(** C15: the installation of the first program, at the first start.  When the root directory has no
    file prog_pipe and room for its entry in its direct blocks, the allocations succeed, and a slot
    and a descriptor are free, [main] creates it with the lowest free inode [n] and ends with the prompt on the
    screen; then the content of the file is the first 10116 bytes of sectors 300 to 319 of the boot
    disk, in direct and indirect blocks, the partition is well formed, and the search for the name
    in the root directory delivers an entry with [n].  If the partition becomes full on the way, the
    file is not made, or [main] stops with its message.  (The inode must not lie across two sectors
    of the table: [file_write] overruns its buffer then.) *)
Theorem main_installs t junk_name junk_de sda s dd i g lfd a n f1 f2 rest :
  length junk_name = 16%nat → ready sda s dd i g lfd a n (f1 :: f2 :: rest) → f1 ≠ 0 → f2 ≠ 0 →
  (∃ s1, open_prog junk_name junk_de (after_read s) = Ok (-1, s1) ∧ bitmap_full s1) ∨
  ∃ ok s', main_install t junk_name junk_de sda s = Ok (ok, lfd, s') ∧
    if ok then fs_wf s' ∧ screen s' = prompt ∧
      (∃ i' bs prog x, disk_read sda prog_lba (Z.to_nat sec_cnt) = Ok (prog ++ x) ∧ zlen prog = file_size ∧
         file_rep s' a i' bs prog ∧ i_no i' = n) ∧
      ∀ dir_e, length dir_e = 24%nat → search_dir_entry ROOT_DIR (prog_name ++ [0]) dir_e s' = Ok (Some (entry_bytes prog_name n), set_heap rest s')
    else bitmap_full s'.
Proof.
  intros Hj [(pb & b1 & b2 & h & w1 & w2 & Hh & Hnz & CC) [Hs1 Hs2] [Hd1 Hd2] (Hff & Hn & H2s)] Hf1 Hf2.
  apply Forall_cons in Hnz as [N1 Hnz]. apply Forall_cons in Hnz as [N2 Hnz]. apply Forall_cons in Hnz as [N3 Hnz]. apply Forall_cons in Hnz as [N4 Hnz]. apply Forall_cons in Hnz as [N5 _].
  destruct (prog_bytes sda Hd1 Hd2) as (buf & x & Eb & Hbl & HbF).
  set (s0 := set_heap (h :: a :: w1 :: w2 :: f1 :: f2 :: rest) (after_read s)).
  assert (CC0 : can_create s0 ROOT_DIR dd i prog_name g lfd h a (w1 :: w2 :: f1 :: f2 :: rest)) by apply (can_create_screen _ _ _ _ _ _ _ _ _ _ _ CC).
  assert (Hopen : open_prog junk_name junk_de (after_read s) = file_create ROOT_DIR (prog_name ++ [0]) (Z.lor O_CREAT O_RDWR) s0).
  { unfold open_prog. apply (sys_open_new junk_name junk_de prog_name _ _ dd i g lfd b1 b2 h a); try done; [apply prog_plain|]. cbn [heap after_read set_screen set_heap]. by rewrite Hh. }
  destruct (file_create_ok s0 ROOT_DIR dd i prog_name g lfd h a _ (Z.lor O_CREAT O_RDWR) [] CC0 eq_refl) as (r & s1 & Ec & Hres). rewrite <- Hopen in Ec.
  destruct Hres as [[-> [Hfull|Hfull]]|(-> & n' & CR)].
  { exfalso. destruct Hff as [Hff _]. pose proof (Hfull n Hn) as Hset. change (inode_bitmap (part s0)) with (inode_bitmap (part s)) in Hset. congruence. }
  { left. by exists s1. }
  right. destruct CR as [R1 [R2 R2'] R3 R4 R5 R6 (R7 & R8 & R10 & R11)].
  assert (n' = n) as -> by (apply (first_free_unique s); [exact R2'|done|lia|lia]).
  assert (Hg : (g ≠ 1)%nat) by (intros ->; destruct (cc_slot _ _ _ _ _ _ _ _ _ _ CC0) as [Hg _]; unfold get_free_slot_in_global in Hg; destruct (free_slot_ge (drop 3 (file_table s0)) 3); lia).
  destruct (cc_fd _ _ _ _ _ _ _ _ _ _ CC0) as [_ Hlfd].
  assert (Hp1 : is_pipe stdout_no s1 = Ok false).
  { apply plain_stdout; [rewrite R8, list_lookup_insert_ne by lia; exact Hs1|]. destruct Hs2 as (y & Y1 & Y2). exists y. split; [|done]. by rewrite R7, list_lookup_insert_ne by lia. }
  set (s2 := set_screen (screen s1 ++ txt "write" ++ [NL]) s1).
  destruct (fill_ok t lfd g (fresh_file a) a (with_cnts 1 (inode_init n)) n dd buf x s2 w1 w2 (f1 :: f2 :: rest)) as (r & s3 & Ew & Hres); try done.
  { by apply wf_screen. }
  { destruct R3. by split. }
  { by apply file_rep_screen. }
  { intros E. pose proof (cc_inode _ _ _ _ _ _ _ _ _ _ CC0) as Hi. rewrite E in Hi. pose proof (cc_fresh _ _ _ _ _ _ _ _ _ _ CC0). congruence. }
  { rewrite Hbl. unfold file_size. lia. }
  unfold main_install, kmalloc. rewrite Hh, (proj2 (Z.eqb_neq _ _) N1). mrun Eb. rewrite Hbl in Ew.
  rewrite (write_text_ok t (txt "read" ++ [NL])); [|by apply plain_stdout|apply (bool_decide_unpack _); vm_compute; exact I|reflexivity]. cbn [mbind outcome_bind].
  assert (Ear : set_screen (screen (set_heap (b1 :: b2 :: h :: a :: w1 :: w2 :: f1 :: f2 :: rest) s) ++ txt "read" ++ [NL]) (set_heap (b1 :: b2 :: h :: a :: w1 :: w2 :: f1 :: f2 :: rest) s) = after_read s) by (unfold after_read; by rewrite Hh).
  rewrite Ear. mrun Ec. rewrite (proj2 (Z.eqb_neq lfd (-1))) by lia. cbn [mbind outcome_bind]. rewrite (proj2 (Z.eqb_neq lfd (-1))) by lia. cbn [mbind outcome_bind negb].
  rewrite (write_text_ok t (txt "write" ++ [NL])); [|exact Hp1|apply (bool_decide_unpack _); vm_compute; exact I|reflexivity]. cbn [mbind outcome_bind]. fold s2. mrun Ew.
  destruct Hres as [(-> & Hfull & T1 & T2)|(-> & W1 & (i' & bs & W2 & W3) & [K1 K2 K3 K4] & W5)].
  - change (-1 =? -1) with true. cbn iota. assert (Hp3 : is_pipe stdout_no s3 = Ok false) by (rewrite <- Hp1; unfold is_pipe, fd_local2global; by rewrite T1, T2).
    rewrite (write_text_ok t (txt "file write error!" ++ [NL])); [|exact Hp3|apply (bool_decide_unpack _); vm_compute; exact I|reflexivity]. cbn [mbind outcome_bind].
    eexists false, _. split; [reflexivity|exact Hfull].
  - rewrite Hbl. change (file_size =? -1) with false. cbn [mbind outcome_bind]. eexists true, _. split; [reflexivity|]. split; [by apply wf_screen|]. split; [done|]. split.
    + exists i', bs, buf, x. split; [reflexivity|]. split; [done|]. split; [by apply file_rep_screen|done].
    + intros dir_e Hde. apply (R5 _ dir_e f1 f2 rest); try done.
Qed.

....................

## Task prompt
From the line containing "set (s2 := set_screen" down to the line containing "by apply file_rep_screen." in the material above, reproduce every line exactly, including the two end lines.

## Exercise response
  set (s2 := set_screen (screen s1 ++ txt "write" ++ [NL]) s1).
  destruct (fill_ok t lfd g (fresh_file a) a (with_cnts 1 (inode_init n)) n dd buf x s2 w1 w2 (f1 :: f2 :: rest)) as (r & s3 & Ew & Hres); try done.
  { by apply wf_screen. }
  { destruct R3. by split. }
  { by apply file_rep_screen. }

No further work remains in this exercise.